Billing and coding requirements vary across states and individual practices because of federal laws, state regulations, payor contracts, and institutional policies. Oncology nurses should be aware of their state’s and institution’s regulations to avoid errors in billing and unnecessary loss of revenue or additional out-of-pocket expenses for patients.

Advanced Practice Providers

APP billing is either incident-to or independent. Incident-to billing is used when APPs perform the visit while the collaborating physician is in the office suite. The physician develops the treatment plan and supervises the APP. The physician is considered the billing provider and the APP is the rendering provider; in other words, the quality measures and care are credited to the physician, not the APP, and any bonus for the care goes to the physician. This situation is reimbursable at 100% of the allowable amount.

The APP may also use their own National Provider Identifier to bill Medicare independently, but the reimbursement is limited to 85% of the full allowable physician payment. Private payor contracts generally vary in rates of APP reimbursement.

Coding for an established patient visit requires three key components, or evaluation and management (E/M) services: history, examination, and medical decision making. APPs must fully document two of the three key components to bill for an established patient visit. Alternatively, APPs can bill for time spent and documented in counseling or care coordination for a particular level of E/M service. For example, 99213 = 15 minutes, 99214 = 25 minutes, and 99215 = 40 minutes. The documentation should read “greater than 50% of the face-to-face time was spent discussing the above (i.e., your documentation). 20/25 minutes was spent.” This would be billed as 99214.

RNs’ Role in Reimbursement

Oncology RNs educate patients frequently, but that work is not typically supported by formal reimbursement. Tara Sweeney, BSN, RN, OCN®, CHPN, a nurse navigator from Main Line Health in Paoli, PA, said that she is able to code for chemotherapy and treatment education visits using the 99211 E/M code: “an office visit for the evaluation and management of an established patient that may not require the presence of a physician.” However, RN billing is always incident to either a physician or a nurse practitioner and cannot be billed on the same day as another provider visit; the higher provider prevails in billing.

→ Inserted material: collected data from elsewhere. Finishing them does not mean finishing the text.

Section Properties.
Context {E : Type} `{!IEnforcer E} `{!EnforcerLaws E} {Cl : Type} (file_resolver : FileResolver).
Implicit Types (c : Controller E Cl) (e : E) (p : Policy).

(** What concurrent loads can leave behind: however the calls of
    load_policy interleave, at every moment the kernel's verdicts are those
    from before, those of a policy of one of the calls that passed validation
    and compilation, or "allow"; the resolver and the current policy are the
    ones from before or those of such a policy; and once a call has returned
    ok, none of the three is still the one from before. *)
Theorem concurrent_loads_safe (policies : list (option Policy)) c c' e (ls : list loader) :
  Forall (fun o => forall p, o = Some p ->
    Forall (fun rule => named_action (rule_action rule)) (rules p)) policies ->
  enforcer_ c = Some e ->
  rtc (loads_step file_resolver) (LoadCalled <$> policies, c) (ls, c') ->
  exists e', enforcer_ c' = Some e' /\
    let kernel := kernel_holds file_resolver policies e' in
    let resolver := exists p compiled, accepted_load file_resolver policies p compiled /\
                      resolver_ c' = Some (build_resolver p compiled) in
    let current := exists p compiled, accepted_load file_resolver policies p compiled /\
                     current_ (policy_manager_ c') = Some p in
    (kernel \/ forall res proc, enforced e' res proc = enforced e res proc) /\
    (resolver \/ resolver_ c' = resolver_ c) /\
    (current \/ policy_manager_ c' = policy_manager_ c) /\
    (LoadReturned ok_v ∈ ls -> kernel /\ resolver /\ current).
Proof.
  intros Hn He Hr.
  destruct (loads_reachable_inv file_resolver policies c e Hn ls c' He Hr)
    as [_ (e' & He' & Hk) Hres Hcur].
  exists e'. split; [done|]. cbv zeta. split_and!; [(clear -Hk Hres Hcur; naive_solver)..|].
  intros (i & Hi)%list_elem_of_lookup_1. clear Hn. split_and!.
  - destruct Hk as [Hk|[_ Hk]]; [done|]. by destruct (Forall_lookup_1 _ _ _ _ Hk Hi).
  - destruct Hres as [Hq|[_ Hq]]; [done|]. by destruct (Forall_lookup_1 _ _ _ _ Hq Hi).
  - destruct Hcur as [Hq|[_ Hq]]; [done|]. by destruct (Forall_lookup_1 _ _ _ _ Hq Hi).
Qed.

(** The first call is overtaken between its critical sections. *)
Lemma overtaken_load p1 p2 c c1 c2 e :
  enforcer_ c = Some e ->
  load_policy file_resolver (Some p1) c = (ok_v, c1) ->
  load_policy file_resolver (Some p2) c1 = (ok_v, c2) ->
  exists c', rtc (loads_step file_resolver) (LoadCalled <$> [Some p1; Some p2], c)
               ([LoadReturned ok_v; LoadReturned ok_v], c') /\
    enforcer_ c' = enforcer_ c2 /\ policy_manager_ c' = policy_manager_ c1 /\
    resolver_ c' = resolver_ c1.
Proof using Type.
  intros He. unfold load_policy.
  destruct (validate p1) as [[]|] eqn:Hv1; [|done].
  destruct (compile file_resolver p1) as [k1|] eqn:Hc1; [|done]. rewrite He.
  destruct (enf_apply_policy k1 e) as [[[]|] e1] eqn:Ha1; [|done].
  unfold manager_install. rewrite Hv1. intros [= <-]. cbn [enforcer_ with_policy with_resolver with_enforcer].
  destruct (validate p2) as [[]|] eqn:Hv2; [|done].
  destruct (compile file_resolver p2) as [k2|] eqn:Hc2; [|done].
  destruct (enf_apply_policy k2 e1) as [[[]|] e2] eqn:Ha2; [|done]. intros [= <-].
  eexists. split.
  { eapply rtc_l; [eapply (loads_step_at _ _ _ 0 (LoadCalled (Some p1))); [done..|]|].
    { cbn. by rewrite Hv1, Hc1, He, Ha1. }
    eapply rtc_l; [eapply (loads_step_at _ _ _ 1 (LoadCalled (Some p2))); [done..|]|].
    { cbn. by rewrite Hv2, Hc2, Ha2. }
    eapply rtc_l; [by eapply (loads_step_at _ _ _ 1 (LoadApplied p2 k2))|].
    eapply rtc_l; [eapply (loads_step_at _ _ _ 1 (LoadResolved p2)); [done..|]|].
    { cbn. unfold manager_install. by rewrite Hv2. }
    eapply rtc_l; [by eapply (loads_step_at _ _ _ 0 (LoadApplied p1 k1))|].
    eapply rtc_l; [eapply (loads_step_at _ _ _ 0 (LoadResolved p1)); [done..|]|].
    { cbn. unfold manager_install. by rewrite Hv1. }
    cbn. apply rtc_refl. }
  done.
Qed.

(** A load is not one step: for any two policies that load one after the
    other, two concurrent calls can both return ok and leave the second policy
    in the kernel and in the reported status, while the first is the current
    policy that `policy list` shows and whose paths the events are rendered
    with; nothing corrects this later. *)
Theorem concurrent_loads_diverge p1 p2 c c1 c2 e :
  enforcer_ c = Some e ->
  load_policy file_resolver (Some p1) c = (ok_v, c1) ->
  load_policy file_resolver (Some p2) c1 = (ok_v, c2) ->
  (version p2 < 2 ^ 31)%Z ->
  exists c' compiled1, rtc (loads_step file_resolver) (LoadCalled <$> [Some p1; Some p2], c)
               ([LoadReturned ok_v; LoadReturned ok_v], c') /\
    policy_version (controller_status c') = version p2 /\
    enforcer_ c' = enforcer_ c2 /\
    current_ (policy_manager_ c') = Some p1 /\
    compile file_resolver p1 = Ok compiled1 /\ resolver_ c' = Some (build_resolver p1 compiled1).
Proof using All.
  intros He H1 H2 Hver. destruct (overtaken_load p1 p2 c c1 c2 e He H1 H2) as (c' & Hr & Hk & Hm & Hrs).
  destruct (load_policy_Ok file_resolver p1 c c1 e He H1) as (k1 & e1 & Hc1 & _ & He1 & Hcur1 & Hres1).
  destruct (load_policy_status file_resolver p2 c1 c2 e1 He1 H2 Hver) as (k2 & e2 & _ & _ & _ & Hpv & _).
  exists c', k1. split_and!; [done| |done|by rewrite Hm|done|by rewrite Hrs].
  unfold controller_status in *. by rewrite Hk.
Qed.
End Properties.

(** ** Two loads over the Linux backend *)
Definition next_policy : Policy :=
  MkPolicy 9 Deny [MkResourceIdentity "/usr/local/bin/backup-agent" None] [].

Definition first_controller : Controller LE nat := controller_over loaded_enforcer empty_queue [].
Definition second_controller : Controller LE nat :=
  (@load_policy LE sample_ops nat sample_resolver (Some next_policy) loaded_controller).2.

Lemma second_controller_eq :
  @load_policy LE sample_ops nat sample_resolver (Some next_policy) loaded_controller =
  (ok_v, second_controller).
Proof.
  assert ((@load_policy LE sample_ops nat sample_resolver (Some next_policy) loaded_controller).1 = ok_v) as <-
    by (vm_compute; reflexivity).
  unfold second_controller. by destruct (load_policy _ _ _).
Qed.

Lemma concurrent_loads_diverge_witness :
  exists c', rtc (@loads_step LE sample_ops nat sample_resolver)
      (LoadCalled <$> [Some compiler_policy; Some next_policy], first_controller)
      ([LoadReturned ok_v; LoadReturned ok_v], c') /\
    policy_version (@controller_status LE sample_ops nat c') = 9%Z /\
    manager_version (policy_manager_ c') = 7%Z.
Proof.
  destruct (@concurrent_loads_diverge LE sample_ops sample_laws nat sample_resolver
    compiler_policy next_policy first_controller loaded_controller second_controller loaded_enforcer
    eq_refl loaded_controller_eq second_controller_eq ltac:(cbn; lia))
    as (c' & k1 & Hr & Hv & _ & Hc & _).
  exists c'. split; [exact Hr|]. split; [exact Hv|]. unfold manager_version. rewrite Hc. reflexivity.
Defined.

Lemma sample_policies_named :
  Forall (fun o => forall p, o = Some p ->
    Forall (fun rule => named_action (rule_action rule)) (rules p)) [Some compiler_policy; Some next_policy].
Proof.
  apply Forall_cons. split; [|apply Forall_cons; split; [|apply Forall_nil; exact I]];
    intros p [= <-]; cbn; [|apply Forall_nil; exact I].
  apply Forall_cons. split; [left; reflexivity|apply Forall_nil; exact I].
Qed.

Lemma concurrent_loads_safe_witness :
  exists c' p compiled, rtc (@loads_step LE sample_ops nat sample_resolver)
      (LoadCalled <$> [Some compiler_policy; Some next_policy], first_controller)
      ([LoadReturned ok_v; LoadReturned ok_v], c') /\
    accepted_load sample_resolver [Some compiler_policy; Some next_policy] p compiled /\
    current_ (policy_manager_ c') = Some p.
Proof.
  destruct (@overtaken_load LE sample_ops nat sample_resolver
    compiler_policy next_policy first_controller loaded_controller second_controller loaded_enforcer
    eq_refl loaded_controller_eq second_controller_eq) as (c' & Hr & _).
  destruct (@concurrent_loads_safe LE sample_ops sample_laws nat sample_resolver
    [Some compiler_policy; Some next_policy] first_controller c' loaded_enforcer _
    sample_policies_named eq_refl Hr) as (e' & _ & _ & _ & _ & Hall).
  destruct Hall as (_ & _ & p & compiled & Hacc & Hcur); [apply elem_of_cons; left; reflexivity|].
  exists c', p, compiled. split; [exact Hr|]. split; [exact Hacc|exact Hcur].
Defined.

Other situations that are billable by an RN or APP, based on medical decision making or time spent in care coordination and counseling, include:

  • Survivorship care plan review
  • Chronic care management (e.g., phone calls, referrals to visiting nurse associations or other providers, review of radiology tests with radiologist, review of laboratory results)
  • Oral therapy education
  • Assessment of adherence to oral therapies
  • Toxicity monitoring
  • Symptom management
Elements for Each Level of Medical Decision Making
Elements for Each Level of Medical Decision Making

“We are constantly educating our patients among many other tasks, and it is more prevalent a need for us to capture value in this current pandemic climate,” Sweeney said. She added that the visits that are coded and billed tend to have more supporting documentation, which improves the medical record and communication between clinicians.

Learning the fundamentals of billing, coding, and reimbursement gives RNs and APPs greater opportunities to support the contributions and value of their work in the delivery of comprehensive cancer care.